Wednesday, September 30, 2009

How is a FICO Score Calculated?

Against the background will have a deteriorating economy, would-be borrowers an increasingly difficult time ever approved for home and car loans. Although you can not control how the banks set their lending criteria, you can control how your credit score and forms - and the first step to improve your score, learn how it is calculated.

Called your credit score, as FICO score, is an indication of your creditworthiness, which is a simple three-digit number indicating the amount you can borrow and the interest you pay is determined.

FICO scores from 300 to 850, and the rule of thumb is, the higher your FICO score, the better your loan approval conditions. A higher FICO score translates higher lending limits and lower interest rates, making it definitely a good idea to check your FICO score as healthy as possible.

It's called a FICO> Score, because the number is based on a formula by the Fair Isaac Corporation, has been developed. You start by getting an overview of all your credit accounts, including mortgage, auto and personal loans, store cards, and of course credit cards. The focus is on the repayment of the story: You have missed many payments, or bill for late payments? They have debts that you never repaid?

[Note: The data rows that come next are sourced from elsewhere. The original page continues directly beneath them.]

Lemma in_range_cidr (ip base last : Ipv4Addr) (p : N) :
  octets_ok ip -> octets_ok base -> (p <= 32)%N ->
  u32_of base = (u32_of base / 2 ^ (32 - p) * 2 ^ (32 - p))%N ->
  u32_of last = (u32_of base + 2 ^ (32 - p) - 1)%N ->
  ipv4_in_cidr ip base p = in_range ip (base, last).
Proof.
  intros Hip Hb Hp Hbase Hlast. rewrite ipv4_in_cidr_spec by done. unfold in_range. cbn [fst snd].
  rewrite Hlast. set (w := (2 ^ (32 - p))%N) in *.
  assert (0 < w)%N by (apply N.neq_0_lt_0, N.pow_nonzero; lia).
  apply eq_true_iff_eq. rewrite andb_true_iff, N.eqb_eq, !N.leb_le.
  pose proof (N.div_mod' (u32_of ip) w) as Hdm. pose proof (N.mod_lt (u32_of ip) w ltac:(lia)).
  set (q := (u32_of ip / w)%N) in *. set (b := (u32_of base / w)%N) in *.
  set (r := (u32_of ip mod w)%N) in *. clearbody q b r w. clear Hip Hb Hlast.
  split; [intros ->; lia|intros [H1 H2]].
  apply N.le_antisymm; apply N.nlt_ge; intros Hlt.
  - assert ((b + 1) * w <= q * w)%N by (apply N.mul_le_mono_r; lia). lia.
  - assert ((q + 1) * w <= b * w)%N by (apply N.mul_le_mono_r; lia). lia.
Qed.

Ltac octet_range :=
  unfold in_range, u32_of; intros (? & ? & ? & ?); cbn [fst snd octet1 octet2 octet3 octet4];
  apply eq_true_iff_eq; rewrite ?orb_true_iff, ?andb_true_iff, ?N.eqb_eq, ?N.leb_le; lia.

(** The predicates of the standard library as ranges. *)
Lemma loopback_range ip : octets_ok ip -> v4_is_loopback ip = in_range ip (mkV4 127 0 0 0, mkV4 127 255 255 255).
Proof. unfold v4_is_loopback. octet_range. Qed.
Lemma private_range ip :
  octets_ok ip ->
  v4_is_private ip = in_range ip (mkV4 10 0 0 0, mkV4 10 255 255 255)
                     || in_range ip (mkV4 172 16 0 0, mkV4 172 31 255 255)
                     || in_range ip (mkV4 192 168 0 0, mkV4 192 168 255 255).
Proof. unfold v4_is_private. octet_range. Qed.
Lemma link_local_range ip :
  octets_ok ip -> v4_is_link_local ip = in_range ip (mkV4 169 254 0 0, mkV4 169 254 255 255).
Proof. unfold v4_is_link_local. octet_range. Qed.
Lemma multicast_range ip :
  octets_ok ip -> v4_is_multicast ip = in_range ip (mkV4 224 0 0 0, mkV4 239 255 255 255).
Proof. unfold v4_is_multicast. octet_range. Qed.
Lemma high_range ip :
  octets_ok ip ->
  in_range ip (mkV4 224 0 0 0, mkV4 255 255 255 255)
  = in_range ip (mkV4 224 0 0 0, mkV4 239 255 255 255) || in_range ip (mkV4 240 0 0 0, mkV4 255 255 255 255).
Proof. octet_range. Qed.
Lemma unspecified_range ip :
  v4_is_unspecified ip = true -> in_range ip (mkV4 0 0 0 0, mkV4 0 255 255 255) = true.
Proof. unfold v4_is_unspecified. intros H. bool_to_prop. by subst. Qed.
Lemma broadcast_range ip :
  v4_is_broadcast ip = true -> in_range ip (mkV4 240 0 0 0, mkV4 255 255 255 255) = true.
Proof. unfold v4_is_broadcast. intros H. bool_to_prop. by subst. Qed.

(** The bit masks of [ipv4_in_cidr] and the predicates of [Ipv4Addr] classify an address
    as non-public exactly when it lies in one of the intervals of [non_public_ranges]. *)
Theorem non_public_ipv4_ranges (ip : Ipv4Addr) :
  octets_ok ip -> is_non_public_ipv4 ip = existsb (in_range ip) non_public_ranges.
Proof.
  intros Hip. unfold is_non_public_ipv4.
  rewrite (in_range_cidr ip (mkV4 0 0 0 0) (mkV4 0 255 255 255) 8),
    (in_range_cidr ip (mkV4 100 64 0 0) (mkV4 100 127 255 255) 10),
    (in_range_cidr ip (mkV4 192 0 0 0) (mkV4 192 0 0 255) 24),
    (in_range_cidr ip (mkV4 192 0 2 0) (mkV4 192 0 2 255) 24),
    (in_range_cidr ip (mkV4 198 18 0 0) (mkV4 198 19 255 255) 15),
    (in_range_cidr ip (mkV4 198 51 100 0) (mkV4 198 51 100 255) 24),
    (in_range_cidr ip (mkV4 203 0 113 0) (mkV4 203 0 113 255) 24),
    (in_range_cidr ip (mkV4 240 0 0 0) (mkV4 255 255 255 255) 4)
    by first [exact Hip | split_and!; vm_compute; reflexivity | vm_compute; (reflexivity || discriminate)].
  rewrite (loopback_range ip), (private_range ip), (link_local_range ip), (multicast_range ip) by done.
  pose proof (unspecified_range ip). pose proof (broadcast_range ip).
  apply eq_true_iff_eq. unfold non_public_ranges. cbn [existsb].
  rewrite (high_range ip), orb_false_r by done. rewrite !orb_true_iff. tauto.
Qed.

(** ** The spelling of an IPv4 address *)

(** [<Ipv4Addr as Display>::fmt]. *)
Definition show_ipv4 (ip : Ipv4Addr) : str :=
  show_N (octet1 ip) ++ DOT :: show_N (octet2 ip) ++ DOT :: show_N (octet3 ip) ++ DOT :: show_N (octet4 ip).

Definition numbers_from (lo len : nat) : list N := N.of_nat <$> seq lo len.
Definition decimal_digits : str := numbers_from 48 10.
Definition bytes : list N := numbers_from 0 256.

Lemma elem_of_numbers_from (lo len : nat) (n : N) :
  n ∈ numbers_from lo len <-> (N.of_nat lo <= n < N.of_nat (lo + len))%N.
Proof.
  unfold numbers_from. rewrite list_elem_of_fmap. setoid_rewrite elem_of_seq. split.
  - intros (k & -> & ?). lia.
  - intros ?. exists (N.to_nat n). lia.
Qed.

Definition stops (p : str) : Prop := forall c, head p = Some c -> to_digit 10 c = None.

Lemma to_digit_decimal (c d : N) : to_digit 10 c = Some d -> c ∈ decimal_digits.
Proof.
  unfold to_digit, decimal_digits. intros H. apply elem_of_numbers_from.
  unfold is_ascii_digit, is_ascii_lowercase, is_ascii_uppercase in H.
  destruct (_ && (c <=? 57)%N) eqn:?; [bool_to_prop; lia|].
  destruct (_ && (c <=? 122)%N) eqn:?; [|destruct (_ && (c <=? 90)%N) eqn:?; [|done]];
    case_in H; bool_to_prop; lia.
Qed.

Lemma decimal_digit_ok (c : N) : c ∈ decimal_digits -> to_digit 10 c = Some (c - 48)%N.
Proof.
  intros H. apply elem_of_numbers_from in H. unfold to_digit, is_ascii_digit.
  assert (((48 <=? c) && (c <=? 57))%N = true) as -> by (rewrite andb_true_iff, !N.leb_le; lia).
  assert ((c - 48 <? 10)%N = true) as -> by (apply N.ltb_lt; lia). done.
Qed.

(** Reading stops where the digits do. *)
Lemma read_digits_app (ds p : str) (r : N) (k : nat) :
  Forall (fun c => c ∈ decimal_digits) ds -> stops p -> (k + length ds <= 3)%nat ->
  read_digits 10 3 r k (ds ++ p)
  = Some (fold_left (fun r c => r * 10 + (c - 48))%N ds r, (k + length ds)%nat, p).
Proof.
  intros Hds Hp. revert r k. induction Hds as [|c ds Hc _ IH]; intros r k Hk; cbn [app length fold_left] in *.
  - rewrite Nat.add_0_r. destruct p as [|c p]; [done|]. cbn [read_digits]. by rewrite (Hp c).
  - cbn [read_digits]. rewrite (decimal_digit_ok c) by done.
    replace (3 <? S k)%nat with false by (symmetry; apply Nat.ltb_ge; lia).
    rewrite IH by lia. by rewrite Nat.add_succ_comm.
Qed.

Lemma read_digits_inv (p p' : str) (r r' : N) (k k' : nat) :
  read_digits 10 3 r k p = Some (r', k', p') ->
  exists ds, p = ds ++ p' /\ Forall (fun c => c ∈ decimal_digits) ds /\ stops p' /\
             k' = (k + length ds)%nat /\ (k' <= max k 3)%nat.
Proof.
  revert r k. induction p as [|c p IH]; intros r k; cbn [read_digits]; intros H.
  { simplify_eq. exists []. split_and!; [done|constructor|intros c; done|cbn; lia|lia]. }
  case_in H.
  - case_in H. bool_to_prop. apply IH in H as (ds & -> & Hds & Hst & -> & Hk).
    apply Nat.ltb_ge in Heqb.
    exists (c :: ds). split_and!; [done| |done|cbn; lia|lia].
    constructor; [by eapply to_digit_decimal|done].
  - exists []. split_and!; [done|constructor| |cbn; lia|lia]. intros c' [= <-]. done.
Qed.

(** The numbers of up to three digits, checked one by one: an octet is read from its
    decimal rendering, and from nothing else. *)
Definition octet_of (ds : str) : option N :=
  match read_number 10 255 3 false ds with Some (n, []) => Some n | _ => None end.

Definition digit_strings : list str :=
  ((fun c => [c]) <$> decimal_digits)
  ++ (c ← decimal_digits; d ← decimal_digits; [[c; d]])
  ++ (c ← decimal_digits; d ← decimal_digits; e ← decimal_digits; [[c; d; e]]).

Lemma digit_strings_canonical :
  forallb (fun ds => match octet_of ds with Some n => show_N n =s? ds | None => true end) digit_strings = true.
Proof. vm_compute. reflexivity. Qed.

Lemma octets_read :
  forallb (fun n => bool_decide (octet_of (show_N n) = Some n)
                    && forallb (fun c => bool_decide (c ∈ decimal_digits)) (show_N n)
                    && (length (show_N n) <=? 3)%nat) bytes = true.
Proof. vm_compute. reflexivity. Qed.

Lemma digit_strings_elem (ds : str) :
  Forall (fun c => c ∈ decimal_digits) ds -> (0 < length ds <= 3)%nat -> ds ∈ digit_strings.
Proof.
  intros Hds Hlen. unfold digit_strings. rewrite !elem_of_app, list_elem_of_fmap.
  destruct ds as [|a [|b [|c [|? ?]]]]; cbn in Hlen; try lia;
    repeat match goal with H : Forall _ (_ :: _) |- _ => apply Forall_cons in H as [? ?] end.
  - left. by exists a.
  - right; left. apply list_elem_of_bind. exists a. split; [|done].
    apply list_elem_of_bind. exists b. split; [|done]. by apply list_elem_of_singleton.
  - right; right. apply list_elem_of_bind. exists a. split; [|done].
    apply list_elem_of_bind. exists b. split; [|done].
    apply list_elem_of_bind. exists c. split; [|done]. by apply list_elem_of_singleton.
Qed.

Lemma read_number_stops (ds p : str) :
  Forall (fun c => c ∈ decimal_digits) ds -> (0 < length ds <= 3)%nat -> stops p ->
  read_number 10 255 3 false (ds ++ p) = (fun n => (n, p)) <$> octet_of ds.
Proof.
  intros Hds Hlen Hp. unfold octet_of, read_number.
  rewrite (read_digits_app ds p) by (done || lia).
  pose proof (read_digits_app ds [] 0%N 0 Hds ltac:(done) ltac:(lia)) as He.
  rewrite app_nil_r in He. rewrite He.
  destruct ds as [|c ds]; [cbn in Hlen; lia|]. cbn [head app]. repeat case_goal; done.
Qed.
(** C26. However the operations of concurrent tasks interleave and whatever valid states the
    reloader brings, the state of the proxy satisfies its constraints, its globs are those of
    its configuration, and it keeps at most [MAX_BLOCKED_EVENTS] records. *)
Theorem reachable_state_valid (st : ConfigState) (g : ConfigState) (ts : list Task) :
  built st -> reachable st (g, ts) ->
  validate_policy_against_constraints (ph_host P) (cs_config g) (cs_constraints g) = Ok tt /\
  compile_denylist_globset (config_denied_domains (cs_config g)) = Ok (cs_deny_set g) /\
  compile_allowlist_globset (config_allowed_domains (cs_config g)) = Ok (cs_allow_set g) /\
  (length (cs_blocked g) <= MAX_BLOCKED_EVENTS)%nat.
Proof. intros Hb Hr. destruct (reachable_ok st (g, ts) Hb Hr) as ((? & ? & ? & _) & ? & _). done. Qed.

(** C5. In every state concurrent tasks can reach, a host that a denied pattern of the managed
    configuration matches is blocked as denied, whatever was allowed meanwhile. *)
Theorem managed_denials_enforced (st : ConfigState) (g : ConfigState) (ts : list Task) (managed : list str)
    (p glob host h : str) (port : N) :
  built st -> reachable st (g, ts) ->
  nc_denied_domains (cs_constraints g) = Some managed -> p ∈ managed ->
  Host_parse host = Ok h -> glob ∈ expand_domain_pattern (normalize_pattern p) -> glob_is_match glob h = true ->
  host_blocked P g host port = Blocked Denied.
Proof.
  intros Hb Hr. destruct (reachable_ok st (g, ts) Hb Hr) as (Hok & _). by apply state_ok_denies.
Qed.

(** In every state concurrent tasks can reach, when the managed list of allowed domains may
    not be extended, an allowed host is matched by one of its patterns. *)
Theorem managed_allowlist_enforced (st : ConfigState) (g : ConfigState) (ts : list Task) (managed : list str)
    (host : str) (port : N) :
  built st -> reachable st (g, ts) ->
  nc_allowed_domains (cs_constraints g) = Some managed ->
  nc_allowlist_expansion_enabled (cs_constraints g) = Some false ->
  host_blocked P g host port = Allowed ->
  exists h p glob, Host_parse host = Ok h /\ p ∈ managed /\ glob ∈ expand_domain_pattern (normalize_pattern p) /\
    (glob_is_match glob h = true \/ exists ip, unscoped_ip_literal h = Some ip /\ glob_is_match glob ip = true).
Proof.
  intros Hb Hr. destruct (reachable_ok st (g, ts) Hb Hr) as (Hok & _). by apply state_ok_allows_managed.
Qed.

In general, a more than 700 guests as a good result. To achieve this,must regularly on-time repayments on all your invoices, manage to ensure at least one or two credit cards, you keep your balances low, maintaining high credit lines, so that your debt-to-limit ratio seems strong, and regular monitoring of your FICO score to correct erroneous transactions that are recorded.

Your score is calculated on a very specific formula, so you remember the next time you consider closing an account or reduce your credit cardlimit:


35% is based by your repayment history.

30% is based on your total credit card limits, as compared to your total debt balances.

15% is based on the length of your credit history - including the length of time you've had each account open, and the level of activity on each account.

10% is based on inquiry levels, ie. how many accounts you've recently opened or tried to open, compared to your total number of accounts.

10% is based on the various lending facilities It manages. How do you handle revolving credit card debt, for example, is stronger than a fixed debt and repayment system, weighted like a home loan.